Karthikeyan. V received his B.E (Electrical & Electronics Engineering) from Madurai Kamaraj University in 1999 and his M.E (Power Electronics & Drives) from Anna University, Chennai in 2005. He is currently working toward his Ph.D. in the Department of Electrical and Electronics Engineering, Jerusalem College of Engineering, Chennai. He has been working in teaching field for about 7 years. His research interests are Power Converters, Power Quality and Renewable Energy Systems. He is a member of IEEE Power Electronics Society (PELS) and Life member of ISTE.

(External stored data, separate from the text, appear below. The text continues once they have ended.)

(* ===== verification/SpoolQueue.v ===== *)
(** * The spool implements a bounded queue

    Refinement of [append], [enforce_bounds], [commit] and [open] (without
    refusals from the operating system) by operations on the list of pending
    payloads, then what happens when a process is killed in the middle of an
    append, and where the code departs from its contract. *)
From S2P Require Import Prelude CppStd Json Log Frame Algorithms Spool SpoolLemmas.
From Stdlib Require Import Ascii.

#[local] Open Scope Z_scope.

Lemma io_ok_readable : readable io_ok.
Proof. done. Qed.

#[local] Hint Resolve io_ok_readable : core.

(** The counter of pending records agrees with the queue. *)
Definition counted (s : Spool) (q : list str) : Prop := st_pending (stats_ s) = Z.of_nat (length q).

(** Everything but the segments, the cursor, the counters and the directory. *)
Definition same_setup (s s' : Spool) : Prop :=
  (cfg_ s', open_ s', next_sequence_ s') = (cfg_ s, open_ s, next_sequence_ s).

#[global] Instance same_setup_po : PreOrder same_setup.
Proof. split; [done|]. unfold same_setup. intros x y z. congruence. Qed.

(** ** Eviction *)

Lemma bytes_of_cons ps pss : bytes_of (ps :: pss) = len (frames ps) + bytes_of pss.
Proof. unfold bytes_of. cbn [concat]. by rewrite frames_app, len_app. Qed.

Lemma bytes_of_app a b : bytes_of (a ++ b) = bytes_of a + bytes_of b.
Proof. unfold bytes_of. by rewrite concat_app, frames_app, len_app. Qed.

Lemma bytes_of_single ps : bytes_of [ps] = len (frames ps).
Proof. unfold bytes_of. simpl. by rewrite app_nil_r. Qed.

Lemma frames_single p : frames [p] = frame p.
Proof. unfold frames. cbn. by rewrite app_nil_r. Qed.

Lemma frames_snoc ps p : frames (ps ++ [p]) = frames ps ++ frame p.
Proof. by rewrite frames_app, frames_single. Qed.

(** ** The size of the directory *)

Lemma total_fold s ids pss n :
  Forall2 (seg_holds (disk s)) ids pss -> 0 <= n -> n + bytes_of pss < 2 ^ 63 ->
  fold_left (fun total id =>
    match file_size io_ok s id with Some k => u64 (total + k) | None => total end) ids n = n + bytes_of pss.
Proof.
  intros H. revert n. induction H as [|id ps ids pss [Hd _] _ IH]; intros n Hn Hb.
  { unfold bytes_of. simpl. unfold len. simpl. lia. }
  rewrite bytes_of_cons in *. cbn [fold_left]. unfold file_size at 2. cbn [io_ok size_known].
  rewrite Hd. cbn [fmap option_fmap option_map].
  pose proof (len_nonneg (frames ps)). pose proof (len_nonneg (frames (concat pss))).
  unfold bytes_of in *. rewrite u64_small by lia. rewrite IH by lia. lia.
Qed.

Lemma total_rep s done cur later :
  rep s done cur later -> total_bytes io_ok s = bytes_of ((done ++ cur) :: later).
Proof.
  intros R. pose proof (rep_segs _ _ _ _ R) as Hs. pose proof (rep_small _ _ _ _ R) as Hb.
  unfold total_bytes. destruct (segments_ s) as [|id ids].
  - by destruct Hs as (-> & -> & -> & _).
  - destruct Hs as (_ & _ & Hh & Hl). by rewrite (total_fold s (id :: ids) ((done ++ cur) :: later)) by first [by constructor|lia].
Qed.

(** ** What an append does to the segments

    The segments of a directory as lists of payloads, oldest first. *)

(** The record goes into the last segment, or into a new one when the last one
    has reached its limit. *)
Fixpoint add_last (limit : Z) (pss : list (list str)) (p : str) : list (list str) :=
  match pss with
  | [] => [[p]]
  | [ps] => if limit <=? len (frames ps) then [ps; [p]] else [ps ++ [p]]
  | ps :: pss' => ps :: add_last limit pss' p
  end.

(** [n] is the least number of oldest segments whose removal brings the
    directory within [budget]; the last segment is never removed. *)
Definition least_eviction (budget : Z) (pss : list (list str)) (n : nat) : Prop :=
  (n < length pss)%nat /\
  (forall m, (m < n)%nat -> budget < bytes_of (drop m pss)) /\
  (bytes_of (drop n pss) <= budget \/ S n = length pss).

Lemma add_last_snoc limit l ps p :
  add_last limit (l ++ [ps]) p = if limit <=? len (frames ps) then l ++ [ps; [p]] else l ++ [ps ++ [p]].
Proof.
  induction l as [|qs l IH]; [done|]. cbn [app].
  assert (add_last limit (qs :: l ++ [ps]) p = qs :: add_last limit (l ++ [ps]) p) as -> by (by destruct l).
  rewrite IH. by destruct (limit <=? _).
Qed.

Lemma rep_evict_disk s id id2 ids done cur later :
  rep s done cur later -> segments_ s = id :: id2 :: ids ->
  let s' := set_cursor id2 0
    (set_segments (id2 :: ids) (set_disk (delete (zero_pad id) (disk s)) s)) in
  exists ps pss, later = ps :: pss /\ rep s' [] ps pss.
Proof.
  intros R Es. destruct R as [Hs Hso Hi Hf Hb Hn]. rewrite Es in *.
  destruct Hs as (_ & _ & _ & Hl). inversion Hl as [|? ps ? pss Hh Ht]; subst.
  exists ps, pss. split; [done|].
  apply StronglySorted_inv in Hso as [Hso Hlt]. apply Forall_cons_iff in Hi as [Hid Hi].
  assert (forall x qs, x ∈ id2 :: ids -> seg_holds (disk s) x qs ->
    seg_holds (delete (zero_pad id) (disk s)) x qs) as Hk.
  { intros x qs Hx [H1 H2]. split; [|done]. rewrite lookup_delete_ne; [done|].
    rewrite Forall_forall in Hlt, Hi. specialize (Hlt _ Hx). specialize (Hi _ Hx).
    intros E. apply zero_pad_inj in E; [lia|done..]. }
  split; cbn [set_cursor set_segments set_disk segments_ read_segment_ read_offset_ disk app]; try done.
  - split; [done|]. split; [done|]. split; [apply Hk; [set_solver|done]|].
    apply (segs_transfer (disk s)); [|done]. intros x qs Hx. apply Hk. set_solver.
  - apply Forall_app in Hf as [_ Hf]. by apply Forall_app in Hf as [_ Hf].
  - rewrite bytes_of_cons in Hb. pose proof (len_nonneg (frames (done ++ cur))). lia.
  - intros name Hname. destruct (decide (name = zero_pad id)) as [->|Hne].
    { rewrite lookup_delete_eq in Hname. by destruct Hname. }
    rewrite lookup_delete_ne in Hname by done.
    destruct (Hn name Hname) as [H|[H|(x & Hx & ->)]]; [by left|by right; left|].
    right; right. exists x. split; [|done]. apply elem_of_cons in Hx as [->|Hx]; done.
Qed.

Lemma peek_set_stats e s st max : peek e (set_stats st s) max = peek e s max.
Proof.
  unfold peek. cbn [set_stats segments_]. generalize (segments_ s) as ids.
  assert (forall ids out error, peek_segments e (set_stats st s) max ids out error =
    peek_segments e s max ids out error) as H; [|auto].
  induction ids as [|id ids IH]; intros out error; [done|]. cbn [peek_segments].
  cbn [set_stats read_segment_ read_offset_ disk].
  destruct (id <? read_segment_ s); [done|]. destruct (open_read _ _ _); [|done].
  destruct (peek_file _ _ _ _ _) as [o er]. by rewrite IH.
Qed.

Lemma evict_rep s id id2 ids done cur later :
  rep s done cur later -> segments_ s = id :: id2 :: ids -> 0 <= dropped (stats_ s) < 2 ^ 64 ->
  let s' := evict_front io_ok s id (id2 :: ids) in
  exists ps pss, later = ps :: pss /\ rep s' [] ps pss /\ counted s' (queue ps pss) /\
    dropped (stats_ s') = u64 (dropped (stats_ s) + Z.of_nat (length cur)) /\
    committed (stats_ s') = committed (stats_ s) /\ appended (stats_ s') = appended (stats_ s) /\
    segments_ s' = id2 :: ids /\ same_setup s s'.
Proof.
  intros R Es Hd. destruct (rep_evict_disk _ _ _ _ _ _ _ R Es) as (ps & pss & -> & R').
  exists ps, pss. split; [done|]. unfold evict_front.
  pose proof (rep_segs _ _ _ _ R) as Hr. rewrite Es in Hr. destruct Hr as (Hr & _).
  rewrite Hr, Z.leb_refl, (pending_rep _ _ _ _ _ io_ok_readable R).
  cbn [set_segments set_disk read_segment_ io_ok remove_file can_remove].
  rewrite Hr, Z.leb_refl. unfold remove_file. cbn [io_ok can_remove].
  rewrite (pending_rep _ _ _ _ _ io_ok_readable R').
  assert (length (queue cur (ps :: pss)) = (length cur + length (queue ps pss))%nat) as ->
    by apply length_app.
  set (n := length (queue ps pss)).
  assert ((if Z.of_nat n <? Z.of_nat (length cur + n) then Z.of_nat (length cur + n) - Z.of_nat n else 0)
    = Z.of_nat (length cur)) as ->
    by (destruct (Z.ltb_spec (Z.of_nat n) (Z.of_nat (length cur + n))); lia).
  destruct (0 <? Z.of_nat (length cur)); (split; [|by repeat split]);
    (eapply rep_transfer; [exact R'|done..]).
Qed.

Lemma least_eviction_0 budget ps pss :
  bytes_of (ps :: pss) <= budget \/ pss = [] -> least_eviction budget (ps :: pss) 0.
Proof. intros H. split; [simpl; lia|]. split; [lia|]. simpl. destruct H as [H| ->]; auto. Qed.

Lemma least_eviction_S budget ps pss n :
  budget < bytes_of (ps :: pss) -> least_eviction budget pss n -> least_eviction budget (ps :: pss) (S n).
Proof.
  intros H (H1 & H2 & H3). split; [simpl; lia|]. split; [|simpl; destruct H3; auto].
  intros [|m] Hm; [done|]. apply H2. lia.
Qed.

Lemma rep_later s done cur later :
  rep s done cur later -> later = [] <-> (length (segments_ s) <= 1)%nat.
Proof.
  intros R. pose proof (rep_segs _ _ _ _ R) as H. destruct (segments_ s) as [|id ids].
  - destruct H as (_ & _ & -> & _). simpl. split; [lia|done].
  - destruct H as (_ & _ & _ & Hl). apply Forall2_length in Hl. simpl. rewrite <- length_zero_iff_nil. lia.
Qed.

(** What eviction leaves: [n] whole segments are gone, with [k] pending records. *)
Record evicted (s s' : Spool) (done cur : list str) (later : list (list str)) (n k : nat)
    (done' cur' : list str) (later' : list (list str)) : Prop := {
  ev_rep : rep s' done' cur' later';
  ev_least : least_eviction (max_bytes (cfg_ s)) ((done ++ cur) :: later) n;
  ev_segs : (done' ++ cur') :: later' = drop n ((done ++ cur) :: later);
  ev_done : done' = if (n =? 0)%nat then done else [];
  ev_k : (k <= length (queue cur later))%nat;
  ev_queue : queue cur' later' = drop k (queue cur later);
  ev_counted : counted s' (queue cur' later');
  ev_dropped : dropped (stats_ s') = u64 (dropped (stats_ s) + Z.of_nat k);
  ev_committed : committed (stats_ s') = committed (stats_ s);
  ev_appended : appended (stats_ s') = appended (stats_ s);
  ev_setup : same_setup s s' }.

Lemma evicted_none s done cur later :
  rep s done cur later -> counted s (queue cur later) -> 0 <= dropped (stats_ s) < 2 ^ 64 ->
  bytes_of ((done ++ cur) :: later) <= max_bytes (cfg_ s) \/ later = [] ->
  evicted s s done cur later 0 0 done cur later.
Proof.
  intros R Hc Hd Hb. split; rewrite ?Z.add_0_r, ?u64_small by done; try done; [|lia].
  by apply least_eviction_0.
Qed.

Lemma enforce_rep fuel s done cur later :
  rep s done cur later -> counted s (queue cur later) -> 0 <= dropped (stats_ s) < 2 ^ 64 ->
  (length (segments_ s) <= fuel)%nat ->
  exists n k done' cur' later',
    evicted s (enforce_loop fuel io_ok s) done cur later n k done' cur' later'.
Proof.
  revert s done cur later. induction fuel as [|fuel IH]; intros s done cur later R Hc Hd Hf.
  { exists 0%nat, 0%nat, done, cur, later. apply evicted_none; try done. right. apply (rep_later _ _ _ _ R). lia. }
  cbn [enforce_loop]. destruct (segments_ s) as [|id [|id2 ids]] eqn:Es.
  1, 2: exists 0%nat, 0%nat, done, cur, later; apply evicted_none; try done; right;
        apply (rep_later _ _ _ _ R); rewrite Es; simpl; lia.
  rewrite (total_rep _ _ _ _ R). case_match eqn:Hover; bools.
  2: { exists 0%nat, 0%nat, done, cur, later. apply evicted_none; try done. by left. }
  destruct (evict_rep s id id2 ids done cur later R Es Hd)
    as (ps & pss & -> & R' & Hc' & Hd' & Hcm & Ha & Hs' & Hset).
  destruct (IH _ [] ps pss R' Hc') as (n & k & d' & c' & l' & [R2 Hl Hsg Hdn Hk Hq Hc2 Hd2 Hcm2 Ha2 Hset2]).
  { rewrite Hd'. apply u64_range. }
  { rewrite Hs'. simpl in *. lia. }
  exists (S n), (length cur + k)%nat, d', c', l'.
  assert (queue cur (ps :: pss) = cur ++ queue ps pss) as Eq by done.
  split; try done; rewrite ?Eq; [| |rewrite length_app; lia| | |congruence|congruence|by etrans].
  - apply least_eviction_S; [done|]. by injection Hset as <- _ _.
  - rewrite Hdn. by destruct (n =? 0)%nat.
  - rewrite Hq, <- drop_drop. f_equal. by rewrite drop_app_length.
  - rewrite Hd2, Hd', u64_add_l. f_equal. lia.
Qed.

(** ** Appending *)

(** Writing [content] to segment [id] leaves the other segments alone. *)
Lemma holds_insert_ne d id id' c ps :
  id_ok id -> id_ok id' -> id <> id' -> seg_holds d id' ps ->
  seg_holds (<[zero_pad id := c]> d) id' ps.
Proof.
  intros H H' Hne [H1 H2]. split; [|done]. rewrite lookup_insert_ne; [done|].
  intros E. by apply zero_pad_inj in E.
Qed.

Lemma segs_insert_ne d id c ids pss :
  id_ok id -> Forall id_ok ids -> id ∉ ids -> Forall2 (seg_holds d) ids pss ->
  Forall2 (seg_holds (<[zero_pad id := c]> d)) ids pss.
Proof.
  intros H Hi Hn. apply segs_transfer. intros x ps Hx. rewrite Forall_forall in Hi.
  apply holds_insert_ne; [done|by apply Hi|]. by intros ->.
Qed.

Lemma sorted_snoc_lt ids a : StronglySorted Z.lt (ids ++ [a]) -> Forall (fun x => x < a) ids.
Proof.
  intros H. apply Forall_forall. intros x Hx.
  eapply StronglySorted_app_1_elem_of; [exact H|done|set_solver].
Qed.

Lemma sorted_next l :
  StronglySorted Z.lt l -> l <> [] -> StronglySorted Z.lt (l ++ [list_last l + 1]).
Proof.
  intros Hs Hne. apply StronglySorted_app_2; [|done|by repeat constructor].
  intros x y Hx Hy. apply list_elem_of_singleton in Hy as ->.
  destruct (exists_last Hne) as (k & a & ->). unfold list_last. rewrite last_snoc. simpl.
  apply sorted_snoc_lt in Hs. apply elem_of_app in Hx as [Hx|Hx].
  - rewrite Forall_forall in Hs. specialize (Hs _ Hx). simpl in Hs. lia.
  - apply list_elem_of_singleton in Hx. lia.
Qed.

V.Jamuna is Professor in Electrical and Electronics Engineering Department, Jerusalem College of Engineering, Chennai, India. She received her B.E. degree in Electrical & Electronics Engineering from St.Peter’s Engineering College, Madras University, Chennai, India in 1999, M.E. degree in Power Electronics and Drives from Anna University, Chennai, India in 2005, PhD from Anna University in 2010. She has secured fifth university rank in her P.G degree. She has 12 years of teaching experience. She has published over 20 technical papers in national and international conferences proceedings / journals. She is life member of Indian Society for Technical Education, Institution of Electrical and Electronics Engineers. Her research interest includes Induction Motor Drives and Neural Network.